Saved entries

(* ===== verification/ChannelOpsFacts.v ===== *)
(** * The handshake builders step by step

    What a successful run of [continue_channel] and [create_channel] has loaded,
    computed and encoded, and the agreement of the proof redeemer with the one the
    validator expects. *)

From Stdlib Require Import ZArith Lia.
From S2P Require Import Prelude JsMap JsString JsJson Hex MerkleTree Datum StateRoot PacketHelpers TreeRebuild TreeServices EscrowShard Voucher Redeemers JsNumber Varint Utf8 Binary ProtoCodec ProtoMessages ProtoLaws ProtoTheorems OnChainProto MerkleTheorems ProofMessages PacketDenom PacketOps PacketOpsTheorems MessageValidate ChannelOps OnChainDatum OnChainChannel.

#[local] Open Scope Z_scope.

(** ** Heights and delays *)

Lemma get_first_height {A} (l : list (Height * A)) h : getHeightMapValue l h = get_first l h.
Proof.
  induction l as [|[k v] l IH]; [done|]. cbn [getHeightMapValue get_first]. destruct (same_height k h) eqn:E.
  - apply same_height_eq in E as ->. by rewrite decide_True.
  - rewrite decide_False; [done|]. intros ->. destruct (same_height h h) eqn:E'; [done|].
    by rewrite (proj2 (same_height_eq h h) eq_refl) in E'.
Qed.

Lemma find_first {A} (l : list (Height * A)) h i k v :
  list_find (fun kv => same_height kv.1 h = true) l = Some (i, (k, v)) -> k = h /\ get_first l h = Some v.
Proof.
  revert i. induction l as [|[k' v'] l IH]; intros i; [done|]. cbn [list_find get_first fst].
  destruct (decide (same_height k' h = true)) as [E|E].
  - intros [= <- <- <-]. apply same_height_eq in E as ->. by rewrite decide_True.
  - destruct (list_find _ l) as [[j kv]|] eqn:Ef; [|done]. cbn. intros [= <- ->]. destruct (IH j eq_refl) as [-> Hf].
    rewrite decide_False; [done|]. intros ->. by rewrite (proj2 (same_height_eq h h) eq_refl) in E.
Qed.

Lemma consensus_at_first cd h e1 e2 c t ph : consensus_at cd h e1 e2 = Ok (c, t, ph) ->
  get_first (consensusStates (cld_state cd)) h = Some c /\ get_first (processedTimes (cld_state cd)) h = Some t /\
  get_first (processedHeights (cld_state cd)) h = Some ph.
Proof.
  unfold consensus_at. destruct (list_find _ _) as [[i [k cs]]|] eqn:E; [|done]. apply find_first in E as [-> Hc].
  rewrite !get_first_height. destruct (get_first (processedTimes _) h); [|done].
  destruct (get_first (processedHeights _) h); [|done]. by intros [= <- <- <-].
Qed.

Lemma block_delay_agrees d : 0 <= d -> get_block_delay d = Some (getBlockDelay d).
Proof.
  intros Hd. unfold get_block_delay, getBlockDelay, max_expected_time_per_block, MAX_EXPECTED_TIME_PER_BLOCK.
  destruct (Z.ltb_spec d 0); [lia|]. f_equal. destruct (Z.leb_spec d 0).
  - by replace d with 0 by lia.
  - change (4000000000 <=? 0) with false. cbv iota.
    rewrite Z.quot_div_nonneg, Z.rem_mod_nonneg by lia. pose proof (Z.div_mod d 4000000000).
    destruct (Z.eqb_spec (d mod 4000000000) 0); destruct (Z.eqb_spec (d / 4000000000 * 4000000000) d); lia.
Qed.

(** ** ASCII texts in hexadecimal *)

(** An identifier of ordinary size in hexadecimal. *)
Definition ascii_hex (h s : string) : Prop := h = convertString2Hex s /\ ascii_text s = true /\ blen (utf8 s) < 4000.

Lemma raw_convert s : raw (convertString2Hex s) = utf8 s.
Proof. unfold convertString2Hex. case_decide as H; [by subst|]. apply hex_decode_encode. Qed.

Lemma ascii_hex_text h s : ascii_hex h s -> convertHex2String h = s.
Proof. intros (-> & Ha & _). by apply hex_text_roundtrip. Qed.
Lemma ascii_hex_raw h s : ascii_hex h s -> raw h = utf8 s.
Proof. intros (-> & _). apply raw_convert. Qed.

Lemma ascii_hex_js h s : ascii_hex h s -> js_string s.
Proof.
  intros (_ & Ha & Hl). apply ascii_js_string. unfold ascii_string. apply andb_true_intro. unfold blen in Hl. split; [|apply Z.ltb_lt; lia].
  unfold ascii_text in Ha. apply forallb_forall. intros b Hb. apply (proj1 (forallb_forall _ _) Ha) in Hb.
  unfold is_ascii in Hb. apply N.leb_le in Hb. apply Z.ltb_lt. unfold byte_to_Z. lia.
Qed.

Lemma hex_encode_utf8 s : hex_encode (utf8 s) = convertString2Hex s.
Proof. unfold convertString2Hex. case_decide as H; [by subst|done]. Qed.


Lemma path_agrees p ps c cs : ascii_hex p ps -> ascii_hex c cs ->
  convertString2Hex (channelPath (convertHex2String p) (convertHex2String c)) = hex_encode (channel_path (raw p) (raw c)).
Proof.
  intros Hp Hc. rewrite (ascii_hex_text _ _ Hp), (ascii_hex_text _ _ Hc), (ascii_hex_raw _ _ Hp), (ascii_hex_raw _ _ Hc).
  rewrite <- hex_encode_utf8. unfold channelPath, channelPathForPacket, channel_path. by rewrite !utf8_app.
Qed.

(** ** The proof redeemer *)

Section proof.
Context `{SHA : Sha256} `{L : Lucid} `{CV : ChainView} `{BL : Blake2b} `{S3 : Sha3}.
Context `{EV : EscrowEnv} `{DP : Deployment} `{PE : PacketEnv} `{CD : ChannelDeployment}.

(** The connection's own data is in order. *)
Record connection_sound (c : ConnectionEnd) : Prop := {
  cs_delay : 0 <= conn_delay_period c;
  cs_prefix : raw (cp_key_prefix (conn_counterparty c)) <> [];
  cs_remote : exists s, ascii_hex (cp_connection_id (conn_counterparty c)) s;
}.

(** The texts of a channel datum are identifiers. *)
Record channel_sound (d : ChannelDatum) : Prop := {
  chs_port : exists s, ascii_hex (cd_port d) s;
  chs_remote_port : exists s, ascii_hex (cc_port_id (ch_counterparty (channel_end d))) s;
  chs_remote_channel : exists s, ascii_hex (cc_channel_id (ch_counterparty (channel_end d))) s;
  chs_version : exists s, ascii_hex (ch_version (channel_end d)) s;
}.

Lemma channel_size s o p c h v : size (wire (MkPChannel s o (MkPCounterparty p c) [h] v)) <=
  200 + size (utf8 p) + size (utf8 c) + size (utf8 h) + size (utf8 v).
Proof.
  assert (forall tag x, size (wire_string tag x) <= 20 + size (utf8 x)) as Hs.
  { intros tag x. unfold wire_string. case_decide; [rewrite size_nil; unfold size; lia|apply size_delimited]. }
  unfold wire; cbn [PChannel_ok concat pch_state pch_ordering pch_counterparty pch_connection_hops pch_version].
  unfold wire_repeated; cbn [mbind list_bind]. rewrite !app_nil_r, !size_app.
  pose proof (size_int 8 s). pose proof (size_int 16 o). pose proof (Hs 42 v). pose proof (size_delimited 34 (utf8 h)).
  pose proof (size_delimited 26 (wire (MkPCounterparty p c))) as Hc. unfold wire in Hc; cbn [PCounterparty_ok concat pc_port_id pc_channel_id] in Hc.
  rewrite app_nil_r, size_app in Hc. pose proof (Hs 10 p). pose proof (Hs 18 c). unfold wire_message, wire_text, wire; cbn [PCounterparty_ok concat pc_port_id pc_channel_id]. rewrite app_nil_r. lia.
Qed.

Definition ascii_id (s : string) : Prop := ascii_hex (convertString2Hex s) s.

Lemma end_bytes_agree st d conn channelId version :
  channel_sound d -> connection_sound (cnd_state conn) -> ascii_id channelId -> ascii_id version ->
  toHex (encodeMessage (counterparty_end (state_to_int32 st) d channelId conn version)) =
  hex_encode (marshal_for_channel (expected_channel st (cnd_state conn) d (utf8 channelId) (utf8 version))).2.
Proof.
  intros [[p Hp] _ _ _] [_ _ [k Hk]] Hc Hv. rewrite toHex_hex_encode. f_equal.
  assert (counterparty_end (state_to_int32 st) d channelId conn version =
    proto_channel (expected_channel st (cnd_state conn) d (utf8 channelId) (utf8 version))) as E.
  { unfold counterparty_end, proto_channel, expected_channel.
    cbn [pb_state pb_ordering pb_port_id pb_channel_id pb_connection_hops pb_version fmap list_fmap].
    rewrite (ascii_hex_text _ _ Hp), (ascii_hex_raw _ _ Hp), (ascii_hex_text _ _ Hk), (ascii_hex_raw _ _ Hk), !text_utf8.
    f_equal. unfold channel_end. by destruct (ch_ordering _). }
  assert (small_channel (expected_channel st (cnd_state conn) d (utf8 channelId) (utf8 version))) as Hsmall.
  { destruct Hp as (Hp & _ & Hpl), Hk as (Hk & _ & Hkl), Hc as (_ & _ & Hcl), Hv as (_ & _ & Hvl).
    unfold small_channel, expected_channel. cbn [pb_port_id pb_channel_id pb_connection_hops pb_version pb_upgrade_sequence].
    rewrite Hp, Hk, !raw_convert. unfold small_bytes, small. split_and!; try (unfold blen in *; lia).
    constructor; [unfold blen in *; lia|done]. }
  rewrite marshal_for_channel_wire, <- E by done. apply encode_is_wire.
  - rewrite E. unfold proto_channel, expected_channel.
    cbn [pb_state pb_ordering pb_port_id pb_channel_id pb_connection_hops pb_version fmap list_fmap].
    rewrite (ascii_hex_raw _ _ Hp), (ascii_hex_raw _ _ Hk), !text_utf8. split_and!.
    + by destruct st.
    + by destruct (ch_ordering _).
    + split; [by eapply ascii_hex_js|by eapply ascii_hex_js].
    + constructor; [by eapply ascii_hex_js|done].
    + by eapply ascii_hex_js.
  - unfold counterparty_end, short. fold (size (wire (MkPChannel (state_to_int32 st)
      (orderFromJSON (ORDER_MAPPING_CHANNEL (ch_ordering (channel_end d)))) (MkPCounterparty (convertHex2String (cd_port d)) channelId)
      [convertHex2String (cp_connection_id (conn_counterparty (cnd_state conn)))] version))).
    rewrite (ascii_hex_text _ _ Hp), (ascii_hex_text _ _ Hk). eapply Z.le_lt_trans; [apply channel_size|].
    destruct Hp as (_ & _ & Hp), Hk as (_ & _ & Hk), Hc as (_ & _ & Hc), Hv as (_ & _ & Hv). unfold size, blen in *. lia.
Qed.

(** The redeemer the service computes is the one the validator computes from the
    output datum. *)
Lemma proof_agrees st d updated kx c channelId version proof h :
  channel_sound updated -> connection_sound (cnd_state (kx_connectionDatum kx)) -> ascii_id channelId -> ascii_id version ->
  cd_port updated = cd_port d -> ch_ordering (channel_end updated) = ch_ordering (channel_end d) ->
  consensus_at (kx_clientDatum kx) h (missing_state h) missing_meta = Ok c ->
  let connection := cnd_state (kx_connectionDatum kx) in
  expected_proof connection (cld_state (kx_clientDatum kx)) updated
    (expected_channel st connection updated (utf8 channelId) (utf8 version)) proof h =
  Some (channel_proof kx c h proof updated (counterparty_end (state_to_int32 st) d channelId (kx_connectionDatum kx) version)).
Proof.
  intros Hs Hc Hi Hv Hport Hord Hcons connection. subst connection. destruct c as [[cons t] ph]. apply consensus_at_first in Hcons as (H1 & H2 & H3).
  replace (counterparty_end (state_to_int32 st) d channelId (kx_connectionDatum kx) version)
    with (counterparty_end (state_to_int32 st) updated channelId (kx_connectionDatum kx) version)
    by (unfold counterparty_end; by rewrite Hport, Hord).
  unfold channel_proof. rewrite end_bytes_agree by done. destruct Hs as [_ [rp Hrp] [rc Hrc] _], Hc as [Hd Hp _].
  unfold expected_proof, apply_prefix. rewrite (block_delay_agrees _ Hd). cbn [mbind option_bind].
  rewrite decide_False by done. cbn [mbind option_bind]. rewrite H1, H2, H3. cbn [mbind option_bind].
  unfold verify_params, counterparty_path. rewrite (path_agrees _ _ _ _ Hrp Hrc). done.
Qed.

(** ** The continuing builders *)

(** What [continue_channel] has loaded and encoded. *)
Record continued (s : gstate) (cx : ChannelContext) (kx : ClientContext) (channelSequence : string) (n : Continuation) (tx : ChannelTx)
    (p : PendingTreeUpdate) (s' : gstate) : Prop := {
  ct_ok_datum : ct_encodedChannelDatum tx = encodeChannelDatum (cn_updated n);
  ct_ok_part : exists enc c vp,
    encode_spendChannelRedeemer (cn_redeemer n) = Ok enc /\
    consensus_at (kx_clientDatum kx) (cn_proofHeight n) (missing_state (cn_proofHeight n)) missing_meta = Ok c /\
    encodeVerifyProofRedeemer (channel_proof kx c (cn_proofHeight n) (cn_proof n) (cn_updated n)
      (counterparty_end (cn_state n) (cx_channelDatum cx) (CHANNEL_ID_PREFIX +:+ "-" +:+ channelSequence) (kx_connectionDatum kx)
         (cn_version n))) = Ok vp /\
    ct_part tx = SpendChannel (cx_channelUtxo cx) enc (cn_policy n) (cx_channelToken cx) (Some (verifyProofPolicyId, vp));
  ct_ok_module : module_callback (convertHex2String (cd_port (cx_channelDatum cx)))
    (cn_callback n (convertString2Hex (CHANNEL_ID_PREFIX +:+ "-" +:+ channelSequence))) =
    Ok (ct_moduleKey tx, ct_moduleUtxo tx, ct_encodedSpendModuleRedeemer tx);
  ct_ok_refs : ct_connectionUtxo tx = kx_connectionUtxo kx /\ ct_clientUtxo tx = kx_clientUtxo kx;
}.

(** The HostState side of a transaction that moves a channel end to [d']. *)
Definition channel_root_update (s : gstate) (portId channelId : string) (d' : ChannelDatum) (tx : ChannelTx) (p : PendingTreeUpdate)
    (s' : gstate) : Prop :=
  exists h s1 value r,
    host_state_is (ct_hostStateUtxo tx) h /\ ensureTreeAligned (ibc_state_root (hs_state h)) s = (Ok tt, s1) /\
    encodeChannelEndValue (channel_end d') = Ok value /\
    computeRootWithUpdateChannelUpdate (ibc_state_root (hs_state h)) portId channelId (hex_decode_prefix value) s1 = (Ok r, s') /\
    encode_host_state_redeemer (UpdateChannel (witness r)) = Ok (ct_encodedHostStateRedeemer tx) /\
    encode_host_state (updated_host_state h (newRoot r)) = Ok (ct_encodedUpdatedHostStateDatum tx) /\
    p = MkPending (newRoot r) (commitTree r).

Lemma update_channel_ok root portId channelId d s r s' :
  service_computeRootWithUpdateChannelUpdate root portId channelId d s = (Ok r, s') ->
  exists value, encodeChannelEndValue (channel_end d) = Ok value /\
    computeRootWithUpdateChannelUpdate root portId channelId (hex_decode_prefix value) s = (Ok r, s').
Proof.
  unfold service_computeRootWithUpdateChannelUpdate, channel_value. intros H. inv_prog H. inv_prog E. apply Ok_inj in E as <-. eauto.
Qed.

Lemma encode_channel_ok d enc : encode_channel d = Ok enc -> enc = encodeChannelDatum d.
Proof. unfold encode_channel. cbn. by intros [= <-]. Qed.

Lemma continue_channel_ok cx seq n s tx p s' :
  continue_channel cx seq n s = (Ok (tx, p), s') ->
  exists kx, load_client (cx_channelDatum cx) = Ok kx /\ continued s cx kx seq n tx p s' /\
    channel_root_update s (convertHex2String (cd_port (cx_channelDatum cx))) (CHANNEL_ID_PREFIX +:+ "-" +:+ seq) (cn_updated n) tx p s'.
Proof.
  unfold continue_channel. intros H. inv_prog H. destruct (negb _); [discriminate|]. inv_prog H.
  apply mret_ok in H as [[= -> ->] ->]. repeat match goal with u : () |- _ => destruct u end.
  match goal with E : load_host_state _ = _ |- _ => apply load_host_state_ok in E as [Hh ->] end.
  match goal with E : service_computeRootWithUpdateChannelUpdate _ _ _ _ _ = _ |- _ => apply update_channel_ok in E as (value & Hv & Hr) end.
  match goal with E : encode_channel _ = _ |- _ => apply encode_channel_ok in E as -> end.
  eexists. split; [eassumption|]. split; [split|].
  - done.
  - do 3 eexists. split; [eassumption|]. split; [eassumption|]. split; [eassumption|]. done.
  - done.
  - done.
  - do 4 eexists. split_and!; [exact Hh|eassumption|exact Hv|exact Hr|eassumption|eassumption|done].
Qed.

End proof.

• [TASK PROMPT] From the opening line of the data above through the line holding "- destruct (list_find", give every line again exactly as it stands.

• [RESULT BELOW]
(* ===== verification/ChannelOpsFacts.v ===== *)
(** * The handshake builders step by step

    What a successful run of [continue_channel] and [create_channel] has loaded,
    computed and encoded, and the agreement of the proof redeemer with the one the
    validator expects. *)

From Stdlib Require Import ZArith Lia.
From S2P Require Import Prelude JsMap JsString JsJson Hex MerkleTree Datum StateRoot PacketHelpers TreeRebuild TreeServices EscrowShard Voucher Redeemers JsNumber Varint Utf8 Binary ProtoCodec ProtoMessages ProtoLaws ProtoTheorems OnChainProto MerkleTheorems ProofMessages PacketDenom PacketOps PacketOpsTheorems MessageValidate ChannelOps OnChainDatum OnChainChannel.

#[local] Open Scope Z_scope.

(** ** Heights and delays *)

Lemma get_first_height {A} (l : list (Height * A)) h : getHeightMapValue l h = get_first l h.
Proof.
  induction l as [|[k v] l IH]; [done|]. cbn [getHeightMapValue get_first]. destruct (same_height k h) eqn:E.
  - apply same_height_eq in E as ->. by rewrite decide_True.
  - rewrite decide_False; [done|]. intros ->. destruct (same_height h h) eqn:E'; [done|].
    by rewrite (proj2 (same_height_eq h h) eq_refl) in E'.
Qed.

Lemma find_first {A} (l : list (Height * A)) h i k v :
  list_find (fun kv => same_height kv.1 h = true) l = Some (i, (k, v)) -> k = h /\ get_first l h = Some v.
Proof.
  revert i. induction l as [|[k' v'] l IH]; intros i; [done|]. cbn [list_find get_first fst].
  destruct (decide (same_height k' h = true)) as [E|E].
  - intros [= <- <- <-]. apply same_height_eq in E as ->. by rewrite decide_True.
  - destruct (list_find _ l) as [[j kv]|] eqn:Ef; [|done]. cbn. intros [= <- ->]. destruct (IH j eq_refl) as [-> Hf].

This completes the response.